[WHAT THIS TASK INVOLVES]
Extract from the entries below, exactly as given, only the lines from the line containing "end /\ k.2 = v." to the line containing "Lemma keeps_names db", both lines included.

Excerpts from a dataset:
================================

(* ===== verification/ReloadSpec.v ===== *)
(** * Type systems that reflect the store

    The objects of a type system that was loaded are a representation of what
    the store keeps of its version. *)

From S2P Require Import Prelude Ident Types Builtin TypeSystem Policies Query Meta MetaSpec MetaLoadSpec MetaStoreSpec.

#[local] Arguments lookup_builtin_type : simpl never.

(** The objects of a type system. *)
Definition objects (ts : TypeSystem) : list ObjectType :=
  (fun e => object_type e.2) <$> map_to_list (custom_types ts).

(** They are the types of the version, each under its name. *)
Definition version_types (v : string) (ts : TypeSystem) : Prop :=
  forall n e, custom_types ts !! n = Some e ->
    exists o, e = Custom o /\ obj_name o = n /\ obj_version_id o = v /\
      Forall (fun f => fld_version_id f = v) (obj_fields o).

Lemma objects_version v ts : version_types v ts -> Forall (fun o => obj_version_id o = v) (objects ts).
Proof.
  intros Hv. apply Forall_forall. intros o ([n e] & -> & Hin%elem_of_map_to_list)%list_elem_of_fmap.
  by destruct (Hv _ _ Hin) as (o & -> & _ & Ho & _).
Qed.

(** ** What a row does not hold *)

(** The default a field is loaded with is computed from the one it stores. *)
Definition refreshed_field (f : Field) : Field :=
  {| fld_id := fld_id f; fld_name := fld_name f; fld_type_id := fld_type_id f; fld_labels := fld_labels f;
     fld_is_optional := fld_is_optional f; fld_is_unique := fld_is_unique f; fld_default := fld_default f;
     fld_effective_default := effective (fld_type_id f) (fld_default f);
     fld_version_id := fld_version_id f |}.

Definition refreshed (ty : ObjectType) : ObjectType :=
  {| obj_meta_id := obj_meta_id ty; obj_name := obj_name ty; obj_fields := refreshed_field <$> obj_fields ty;
     obj_indexes := obj_indexes ty; obj_chisel_id := obj_chisel_id ty;
     obj_backing_table := obj_backing_table ty; obj_version_id := obj_version_id ty |}.

Lemma stores_refreshed db tid ty : stores db tid ty -> stores db tid (refreshed ty).
Proof.
  intros [S1 S2 S3 [Fe Fn Fa] [Ie In Ia] S6]. 
  assert (fld_id <$> obj_fields (refreshed ty) = fld_id <$> obj_fields ty) as Hids
    by (cbn; by rewrite <- list_fmap_compose).
  split; [done..| |by split|done].
  split; [|by rewrite Hids|by rewrite Hids]. cbn. apply Forall_fmap. exact Fe.
Qed.

Lemma keeps_refreshed db others tys : keeps db (others ++ tys) -> keeps db (others ++ (refreshed <$> tys)).
Proof.
  intros [Hc Hs Hi Ha].
  assert (obj_meta_id <$> (others ++ (refreshed <$> tys)) = obj_meta_id <$> (others ++ tys)) as Hids
    by (by rewrite !fmap_app, <- list_fmap_compose).
  split; [done| |by rewrite Hids|by rewrite Hids]. apply Forall_app in Hs as [Hs1 Hs2].
  apply Forall_app. split; [done|]. apply Forall_fmap. eapply Forall_impl; [exact Hs2|].
  intros ty [tid Hs]. exists tid. by apply stores_refreshed.
Qed.

Section Loadable.
Context (builtin_types : BuiltinTypes).

Lemma same_object_loadable ty obj : same_object ty obj -> loadable_type builtin_types ty ->
  loadable_type builtin_types obj.
Proof.
  intros [_ Hn Hv _ _ Hf Hi] [[[P1 P2] P3 P4] Hw]. split; [split|].
  - split; by rewrite ?Hn, ?Hv.
  - apply (same_fields_read_forall (plain_field obj) _ _ Hf); [intros f g [-> _] [? ? ?]; by split|].
    eapply Forall_impl; [exact P3|]. intros f [? ? ?]. by split; rewrite ?Hv.
  - rewrite Hi. eapply Forall_impl; [exact P4|]. intros i (I1 & I2 & I3). split; [done|split; [done|]].
    eapply Forall_impl; [exact I3|]. intros n. by rewrite (same_fields_read_names _ _ Hf).
  - apply (same_fields_read_forall (fun f => well_typed builtin_types obj (fld_type_id f)) _ _ Hf);
      [by intros f g [-> _]|].
    eapply Forall_impl; [exact Hw|]. intros f. unfold well_typed. by rewrite Hv.
Qed.

(** What the name, type and version of a field of a version [v] satisfy. *)
Definition plain_key (v : string) (k : string * TypeId * string) : Prop :=
  no_char "." k.1.1 /\
  match lookup_builtin_type (TypeSystem_new builtin_types v) (type_id_name k.1.2) with
  | Ok t' => type_id_of t' = k.1.2
  | _ => k.1.2 = IdEntity (type_id_name k.1.2) v
  end /\ k.2 = v.

Lemma loadable_keys ty : loadable_type builtin_types ty ->
  Forall (fun f => plain_key (obj_version_id ty) (field_key f)) (obj_fields ty).
Proof.
  intros [[_ Hf _] Hw]. rewrite Forall_forall in Hf, Hw. apply Forall_forall. intros f Hin.
  destruct (Hf f Hin). split; [done|split; [by apply Hw|done]].
Qed.

Lemma refreshed_loadable ty : plain_type ty ->
  Forall (fun f => plain_key (obj_version_id ty) (field_key f)) (obj_fields ty) ->
  Forall (plain_index ty) (obj_indexes ty) -> loadable_type builtin_types (refreshed ty).
Proof.
  intros Ht Hk Hi. split; [split; [done| |]|]; cbn.
  - apply Forall_fmap. eapply Forall_impl; [exact Hk|]. intros f (H1 & _ & H3). by split.
  - eapply Forall_impl; [exact Hi|]. intros i (I1 & I2 & I3). split; [done|split; [done|]].
    cbn. rewrite <- list_fmap_compose. exact I3.
  - apply Forall_fmap. eapply Forall_impl; [exact Hk|]. intros f (_ & H2 & _). exact H2.
Qed.

End Loadable.

(** ** The objects that were loaded *)

Section Held.
Context (builtin_types : BuiltinTypes).

Lemma keeps_names db tys ty ty' : keeps db tys -> ty ∈ tys -> ty' ∈ tys ->
  obj_name ty = obj_name ty' -> obj_version_id ty = obj_version_id ty' -> ty = ty'.
Proof.
  intros Hk Hin Hin' Hn Hv. destruct (keeps_id db tys ty Hk Hin) as (t & Ht & Hs).
  destruct (keeps_id db tys ty' Hk Hin') as (t' & Ht' & Hs').
  assert (t = t') as <-.
  { pose proof (proj2 (st_name _ _ _ Hs _) eq_refl) as H1.
    pose proof (proj2 (st_name _ _ _ Hs' _) eq_refl) as H2.
    unfold persisted_name in *. rewrite Hn, Hv, H2 in H1. by injection H1. }
  apply list_elem_of_lookup in Hin as [k Hk1], Hin' as [l Hl1].
  assert (k = l) as ->; [|congruence].
  apply (NoDup_lookup _ _ _ (Some t) (ke_ids _ _ Hk)); rewrite list_lookup_fmap, ?Hk1, ?Hl1; cbn; congruence.
Qed.

Lemma held_objects db others tys v ts : keeps db (others ++ tys) ->
  Forall (fun o => obj_version_id o <> v) others -> Forall (fun o => obj_version_id o = v) tys ->
  ts_holds builtin_types (others ++ tys) v ts ->
  exists tys', tys' ≡ₚ tys /\ Forall2 same_object tys' (objects ts).
Proof.
  intros Hk Ho Hv (_ & _ & H3). rewrite Forall_forall in Ho, Hv.
  assert (Forall (fun o => exists ty, ty ∈ tys /\ same_object ty o) (objects ts)) as Hall.
  { apply Forall_forall. intros o ([n e] & -> & Hin%elem_of_map_to_list)%list_elem_of_fmap.
    specialize (H3 n). rewrite Hin in H3. destruct H3 as (ty & obj & Hty & _ & Htv & -> & Hs).
    exists ty. split; [|done]. apply elem_of_app in Hty as [Hty|]; [|done]. by destruct (Ho ty Hty). }
  apply Forall_exists_Forall2_r in Hall as (tys' & H2).
  exists tys'. split; [|eapply Forall2_impl; [exact H2|]; by intros ty o [_ ?]].
  assert (obj_name <$> tys' = (map_to_list (custom_types ts)).*1) as Hnames.
  { unfold objects in H2. apply Forall2_fmap_r in H2.
    assert (Forall (fun e => obj_name (object_type e.2) = e.1) (map_to_list (custom_types ts))) as He.
    { apply Forall_forall. intros [n e] Hin%elem_of_map_to_list. specialize (H3 n). rewrite Hin in H3.
      destruct H3 as (ty & obj & _ & Hn & _ & -> & Hs). cbn. by rewrite (so_name _ _ Hs). }
    clear -H2 He. induction H2 as [|ty e tys' l [_ Hs] _ IH]; [done|].
    apply Forall_cons in He as [Hn He]. cbn. rewrite <- (so_name _ _ Hs), Hn. f_equal. by apply IH. }
  apply NoDup_Permutation.
  - apply (NoDup_fmap_1 obj_name). rewrite Hnames. apply NoDup_fst_map_to_list.
  - pose proof (ke_ids _ _ Hk) as Hi. rewrite fmap_app in Hi. apply NoDup_app in Hi as (_ & _ & Hi).
    by eapply NoDup_fmap_1.
  - intros ty. split.
    + intros [k Hl]%list_elem_of_lookup. by destruct (Forall2_lookup_l _ _ _ _ _ H2 Hl) as (o & _ & ? & _).
    + intros Hin. assert (obj_name ty ∈ obj_name <$> tys') as (ty' & Hn & Hin')%list_elem_of_fmap.
      { rewrite Hnames. specialize (H3 (obj_name ty)). destruct (custom_types ts !! obj_name ty) as [e|] eqn:He.
        - apply (list_elem_of_fmap_2 fst (map_to_list _) (obj_name ty, e)). by apply elem_of_map_to_list.
        - exfalso. apply (H3 ty); [by apply elem_of_app; right|by apply Hv|done]. }
      assert (ty' ∈ tys) as Hin2.
      { apply list_elem_of_lookup in Hin' as [k Hl]. by destruct (Forall2_lookup_l _ _ _ _ _ H2 Hl) as (o & _ & ? & _). }
      rewrite (keeps_names db (others ++ tys) ty ty' Hk); [done|by apply elem_of_app; right..|done|].
      by rewrite (Hv ty Hin), (Hv ty' Hin2).
Qed.

Lemma held_version db others tys v ts : keeps db (others ++ tys) ->
  Forall (loadable_type builtin_types) (others ++ tys) -> ts_holds builtin_types (others ++ tys) v ts ->
  version_types v ts.
Proof.
  intros Hk Hl (_ & _ & H3) n e He. specialize (H3 n). rewrite He in H3.
  destruct H3 as (ty & obj & Hin & Hn & Hv & -> & Hs). exists obj.
  split; [done|]. rewrite (so_name _ _ Hs), (so_version _ _ Hs). split; [done|split; [done|]].
  rewrite Forall_forall in Hl. pose proof (same_object_loadable _ _ _ Hs (Hl ty Hin)) as [[_ Hf _] _].
  eapply Forall_impl; [exact Hf|]. intros f [_ Hfv _]. by rewrite Hfv, (so_version _ _ Hs).
Qed.

(** The type system of a version reflects the store. *)
Record reflects (others : list ObjectType) (v : string) (ts : TypeSystem) (db : MetaDb) : Prop := {
  rf_version : ts_version_id ts = v;
  rf_builtin : builtin ts = builtin_types;
  rf_types : version_types v ts;
  rf_keeps : keeps db (others ++ objects ts);
  rf_loadable : Forall (loadable_type builtin_types) (others ++ objects ts);
  rf_others : Forall (fun o => obj_version_id o <> v) others;
}.

Context {RO : RowOrder} {RL : RowOrderLaws}.

(** The type system that is loaded, or a new one for a version without types. *)
Lemma load_reflects db others tys v tss : keeps db (others ++ tys) ->
  Forall (loadable_type builtin_types) (others ++ tys) ->
  Forall (fun o => obj_version_id o <> v) others -> Forall (fun o => obj_version_id o = v) tys ->
  load_type_systems builtin_types db = Ok tss ->
  let ts := default (TypeSystem_new builtin_types v) (tss !! v) in
  reflects others v ts db /\ exists tys', tys' ≡ₚ tys /\ Forall2 same_object tys' (objects ts).
Proof.
  intros Hk Hl Ho Hv Hload. destruct (keeps_load builtin_types db _ Hk Hl) as (order & _ & _ & H).
  destruct (two_passes builtin_types order); [|destruct H as [e He]; congruence].
  destruct H as (tss' & Htss & Hh). assert (tss' = tss) as -> by congruence.
  assert (ts_holds builtin_types (others ++ tys) v (default (TypeSystem_new builtin_types v) (tss !! v))) as Hts.
  { specialize (Hh v). destruct (tss !! v) as [ts|]; [done|]. cbn. split; [done|split; [done|]].
    intros n. cbn. rewrite lookup_empty. intros ty Hin Hvt. by destruct (Hh ty Hin). }
  set (ts := default (TypeSystem_new builtin_types v) (tss !! v)) in *.
  destruct (held_objects db others tys v ts Hk Ho Hv Hts) as (tys' & Hp & H2). split; [|by exists tys'].
  split; [apply Hts|apply Hts|by eapply held_version| | |done].
  - eapply keeps_reread; [|eapply keeps_perm; [apply Permutation_app_head; symmetry; exact Hp|exact Hk]].
    apply Forall2_app; [|done]. clear. induction others as [|o l IH]; [constructor|]. constructor; [|done].
    split; try done. exists (obj_fields o). split; [done|]. clear. induction (obj_fields o) as [|f fs IHf]; [constructor|].
    constructor; [|done]. split; [by destruct f|done].
  - apply Forall_app in Hl as [Hl1 Hl2]. apply Forall_app. split; [done|]. rewrite <- Hp in Hl2.
    clear -H2 Hl2. induction H2 as [|ty o tys' l Hs _ IH]; [constructor|].
    apply Forall_cons in Hl2 as [H Hl2]. constructor; [by eapply same_object_loadable|by apply IH].
Qed.

End Held.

================================

[TASK SOLUTION]
  end /\ k.2 = v.

Lemma loadable_keys ty : loadable_type builtin_types ty ->
  Forall (fun f => plain_key (obj_version_id ty) (field_key f)) (obj_fields ty).
Proof.
  intros [[_ Hf _] Hw]. rewrite Forall_forall in Hf, Hw. apply Forall_forall. intros f Hin.
  destruct (Hf f Hin). split; [done|split; [by apply Hw|done]].
Qed.

Lemma refreshed_loadable ty : plain_type ty ->
  Forall (fun f => plain_key (obj_version_id ty) (field_key f)) (obj_fields ty) ->
  Forall (plain_index ty) (obj_indexes ty) -> loadable_type builtin_types (refreshed ty).
Proof.
  intros Ht Hk Hi. split; [split; [done| |]|]; cbn.
  - apply Forall_fmap. eapply Forall_impl; [exact Hk|]. intros f (H1 & _ & H3). by split.
  - eapply Forall_impl; [exact Hi|]. intros i (I1 & I2 & I3). split; [done|split; [done|]].
    cbn. rewrite <- list_fmap_compose. exact I3.
  - apply Forall_fmap. eapply Forall_impl; [exact Hk|]. intros f (_ & H2 & _). exact H2.
Qed.

End Loadable.

(** ** The objects that were loaded *)

Section Held.
Context (builtin_types : BuiltinTypes).

Lemma keeps_names db tys ty ty' : keeps db tys -> ty ∈ tys -> ty' ∈ tys ->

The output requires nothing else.